December 2015
When a reserve fund study is undertaken numerous assumptions are necessary to determine what the proper reserve fund owner contributions should be.
While each condo board is required to establish its own investment policy, it is unlikely that most condo boards do little more than accept the assumptions made by others.
Two important factors affecting monthly owner contributions are interest and inflation rates. Unrealistic assumptions for either of these rates can result in an over or under funding of the reserve fund.
A study of over 50 reserve fund studies by fifteen reserve fund study consulting companies identified wide variations in the rate assumptions used. In this study, looking at one specific reserve fund cash flow study for a condo corporation, changing from historical averages to future expectations reduced interest income and required increased owner funding of about $25,000 per unit over a 30 year period.
Interest Rates
Assuming too high a level of interest income can result in a reserve fund deficit that will have to be paid by owners.
Assuming too high a level of interest income can result in a reserve fund deficit that will have to be paid by owners.
Selecting an interest rate based on 30 year historical rates assumes an interest rate of 1% to 2%. Narrowing this to 10 year historical rates raises the rate to 7% or higher. This higher rate of interest that is assumed suggests more interest income on reserve fund balances.

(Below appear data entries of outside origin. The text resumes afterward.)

(* ===== verification/Routes.v ===== *)
(** * The route table

    Models the registration of the HTTP routes in [internal/routes/routes.go]
    with the middleware of each group, and [internal/middleware/auth.go], the
    middleware that stands for authentication. Of the other middleware only
    whether it stops the request matters here; none of it puts roles into the
    context. *)
From Stdlib Require Import ZArith Lia Ascii String.
From stdpp Require Import base gmap strings list.
From S2P Require Import Prelude GoStrings GoFloat GoBase64 Auth.
Import Auth.Roles.
#[local] Open Scope string_scope.
#[local] Open Scope Z_scope.

(** ** [internal/middleware/auth.go] *)

(** [AuthMiddleware] performs no token validation. *)
Definition AuthMiddleware (c : Context) : gate := Next c.

(** Values of a claim map. *)
Inductive claim_value := CStrings (l : list string) | CList (l : list (option string)) | CString (s : string) | COther.

Definition extractRolesFromClaims (claims : gmap string claim_value) : list string :=
  let single := match claims !! "role" with
                | Some (CString s) => if decide (s = "") then [] else [s]
                | _ => []
                end in
  match claims !! "roles" with
  | Some (CStrings l) => l
  | Some (CList l) => omap (λ x, x) l
  | _ => single
  end.

(** ** Chains of middleware *)
Inductive mw :=
| Globals
| Authenticate
| TenantRate
| CSPRate
| Deprecated
| Require (p : Permission)
| WebhookCheck (provider : string)
| IdempotencyKeys.

Record route := { method : string; path : string; chain : list mw; handler : string }.

(** [stops m] is the status with which the middleware [m] ends the request, if
    it does. *)
Definition step (stops : mw → option Z) (m : mw) (c : Context) : gate :=
  match m with
  | Authenticate => AuthMiddleware c
  | Require p => RequirePermission p c
  | m => match stops m with Some status => Abort status | None => Next c end
  end.

Fixpoint run_chain (stops : mw → option Z) (ms : list mw) (c : Context) : gate :=
  match ms with
  | [] => Next c
  | m :: ms => match step stops m c with Abort status => Abort status | Next c => run_chain stops ms c end
  end.

(** ** [Register] *)
Definition group (pre : list mw) (l : list (string * string * list mw * string)) : list route :=
  map (λ '(m, p, ms, h), {| method := m; path := p; chain := (Globals :: pre ++ ms)%list; handler := h |}) l.

Definition public_routes : list route :=
  group []
    [ ("GET", "/api/health", [Deprecated], "LivenessProbe"); ("GET", "/api/v1/health", [], "LivenessProbe");
      ("GET", "/api/liveness", [], "LivenessProbe"); ("GET", "/api/readiness", [], "ReadinessProbe");
      ("GET", "/metrics", [], "promhttp"); ("POST", "/api/admin/login", [], "Login");
      ("GET", "/internal/config-dump", [], "ConfigDump") ].

Definition v1_routes : list route :=
  group [Authenticate; TenantRate]
    [ ("GET", "/api/v1/subscriptions", [], "ListSubscriptions");
      ("GET", "/api/v1/subscriptions/:id", [], "GetSubscription");
      ("PATCH", "/api/v1/subscriptions/:id", [], "PatchSubscription");
      ("GET", "/api/v1/subscriptions/:id/events", [], "GetSubscriptionEvents");
      ("GET", "/api/v1/plans", [], "ListPlans");
      ("PATCH", "/api/v1/plans/:id", [], "PatchPlan");
      ("GET", "/api/v1/statements/:id", [], "GetStatement");
      ("GET", "/api/v1/statements", [], "ListStatements");
      ("POST", "/api/v1/tenants/me/export", [], "TenantExport");
      ("GET", "/api/v1/operations/:id", [], "OperationStatus");
      ("POST", "/api/v1/csp-reports", [CSPRate], "CSPReport") ].

Definition legacy_routes : list route :=
  group [Authenticate; TenantRate]
    [ ("GET", "/api/plans", [Deprecated; Require PermReadPlans], "ListPlans");
      ("GET", "/api/subscriptions", [Deprecated; Require PermReadSubscriptions], "ListSubscriptions");
      ("GET", "/api/subscriptions/:id", [Deprecated; Require PermReadSubscriptions], "GetSubscription");
      ("GET", "/api/statements/:id", [], "GetStatement");
      ("GET", "/api/statements", [], "ListStatements") ].

Definition webhook_routes : list route :=
  group []
    [ ("POST", "/api/webhooks/stripe", [WebhookCheck "stripe"], "Receive");
      ("POST", "/api/webhooks/generic", [WebhookCheck "generic"], "Receive");
      ("POST", "/webhooks", [WebhookCheck ""], "Receive") ].

Definition admin_routes : list route :=
  group [Authenticate]
    [ ("POST", "/api/admin/purge", [], "PurgeCache");
      ("GET", "/api/admin/diagnostics", [Require PermManageSubscriptions], "Diagnostics");
      ("GET", "/api/admin/config-dump", [Require PermManageSubscriptions], "ConfigDump");
      ("POST", "/api/admin/reconcile", [Require PermManageSubscriptions], "Reconcile");
      ("GET", "/api/admin/reports", [Require PermManageSubscriptions], "ListReports");
      ("GET", "/api/admin/outbox/dead-letter", [Require PermManageReconciliation], "ListDeadLetteredEvents");
      ("POST", "/api/admin/outbox/:id/requeue", [Require PermManageReconciliation; IdempotencyKeys], "RequeueOutboxEvent") ].

Definition Register : list route := public_routes ++ v1_routes ++ legacy_routes ++ webhook_routes ++ admin_routes.

(** ** What the table enforces *)
Definition guarded (r : route) : bool := existsb (λ m, match m with Require _ => true | _ => false end) (chain r).

Lemma run_chain_unguarded stops ms c :
  Forall (λ m, stops m = None) ms → existsb (λ m, match m with Require _ => true | _ => false end) ms = false →
  run_chain stops ms c = Next c.
Proof.
  induction 1 as [|m ms Hm _ IH]; simpl; [done|]. intros [Hr Hms]%orb_false_iff.
  destruct m; simpl in *; rewrite ?Hm; try done; by apply IH.
Qed.

Lemma run_chain_anonymous stops ms :
  existsb (λ m, match m with Require _ => true | _ => false end) ms = true → ∃ status, run_chain stops ms ∅ = Abort status.
Proof.
  induction ms as [|m ms IH]; simpl; [done|]. intros Hr. destruct m; simpl in *; eauto;
    destruct (stops _); eauto.
Qed.

(** Authentication is all or nothing. Of the registered routes, those that
    ask for a permission are never reached, whoever calls, since the
    authentication middleware puts no role into the context; all others are
    reached by everybody the other middleware lets pass, with the context as
    it came: no token is ever looked at. Among these are the routes that change
    subscriptions and plans and the export of a tenant's data. *)
Theorem routes_need_no_token stops :
  Forall (λ r, if guarded r then ∃ status, run_chain stops (chain r) ∅ = Abort status
               else ∀ c, Forall (λ m, stops m = None) (chain r) → run_chain stops (chain r) c = Next c) Register ∧
  map (λ r, (method r, path r)) (filter (λ r, guarded r = false ∧ method r ≠ "GET") Register) =
    [("POST", "/api/admin/login"); ("PATCH", "/api/v1/subscriptions/:id"); ("PATCH", "/api/v1/plans/:id");
     ("POST", "/api/v1/tenants/me/export"); ("POST", "/api/v1/csp-reports"); ("POST", "/api/webhooks/stripe");
     ("POST", "/api/webhooks/generic"); ("POST", "/webhooks"); ("POST", "/api/admin/purge")].
Proof.
  split; [|vm_compute; reflexivity]. apply Forall_forall. intros r _. unfold guarded. destruct (existsb _ (chain r)) eqn:E.
  - by apply run_chain_anonymous.
  - intros c Hs. by apply run_chain_unguarded.
Qed.

(** The matrix of expected answers says that customers may not list plans; with
    a customer's role in the context the gate lets them. *)
Lemma customer_lists_plans stops c :
  Forall (λ m, stops m = None) [Globals; TenantRate; Deprecated] → c !! RolesContextKey = Some (VStrings [RoleCustomer]) →
  ∃ c', run_chain stops [Globals; Authenticate; TenantRate; Deprecated; Require PermReadPlans] c = Next c'.
Proof.
  intros (Hg & (Ht & (Hd & _)%Forall_cons)%Forall_cons)%Forall_cons Hc.
  assert (ExtractRoles c = [RoleCustomer]) as Hr.
  { unfold ExtractRoles, rolesFromContext, named_roles. rewrite Hc. vm_compute. reflexivity. }
  cbn [run_chain step]. rewrite Hg, Ht, Hd. unfold AuthMiddleware, RequirePermission. rewrite Hr.
  eexists. reflexivity.
Qed.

The likelihood of this higher rate of interest in the near term is quite low given government actions, the housing market, government deficits and debt levels.
Inflation Rates
Using artificially high inflation rates may overstate repair and replacement costs in a reserve fund study thus overfunding the reserve fund. Using artificially low inflation rates could result in reserve shortages requiring that unanticipated reserve fund shortfalls be funded. Neither scenario is good for condo owners.
The inflation rate chosen can have a dramatic effect on repair and replacement costs in a reserve fund study. Some choose the Consumer Price Index (CPI) as an estimate for future inflation. For many reasons the CPI generally understates inflation. It often bears no correlation to repair and replacement costs in a condo building. Using artificially high inflation rates may overstate repair and replacement costs in a reserve fund study thus overfunding the reserve fund. Using artificially low inflation rates could result in reserve fund shortages requiring that unanticipated reserve fund shortfalls be funded. Neither scenario is good for condo owners.
Condominium boards should be looking at interest and inflation rates utilized in their reserve fund studies. Applying a reasonableness test along with some common sense rather than accepting the rates utilized in a reserve fund study without discussion could avoid future financial problems.
The study was undertaken by Graham Segger of MSA Research. Details on the study first appeared in the Fall 2014 issue of CondoVoice Magazine.
Toronto Condo News consulted with three companies that provide reserve fund studies for condo corporations – Brown & Beattie, CCI Group and Criterium-Jansen Engineers. All explain that their reserve fund studies use rate assumptions incorporating recent and long-term history, and future expectations. Current factors likely to result in use of higher rates for reserve fund studies include anticipated rate increases in the USA commencing later this month, domestic inflation and recent devaluation of the Canadian dollar.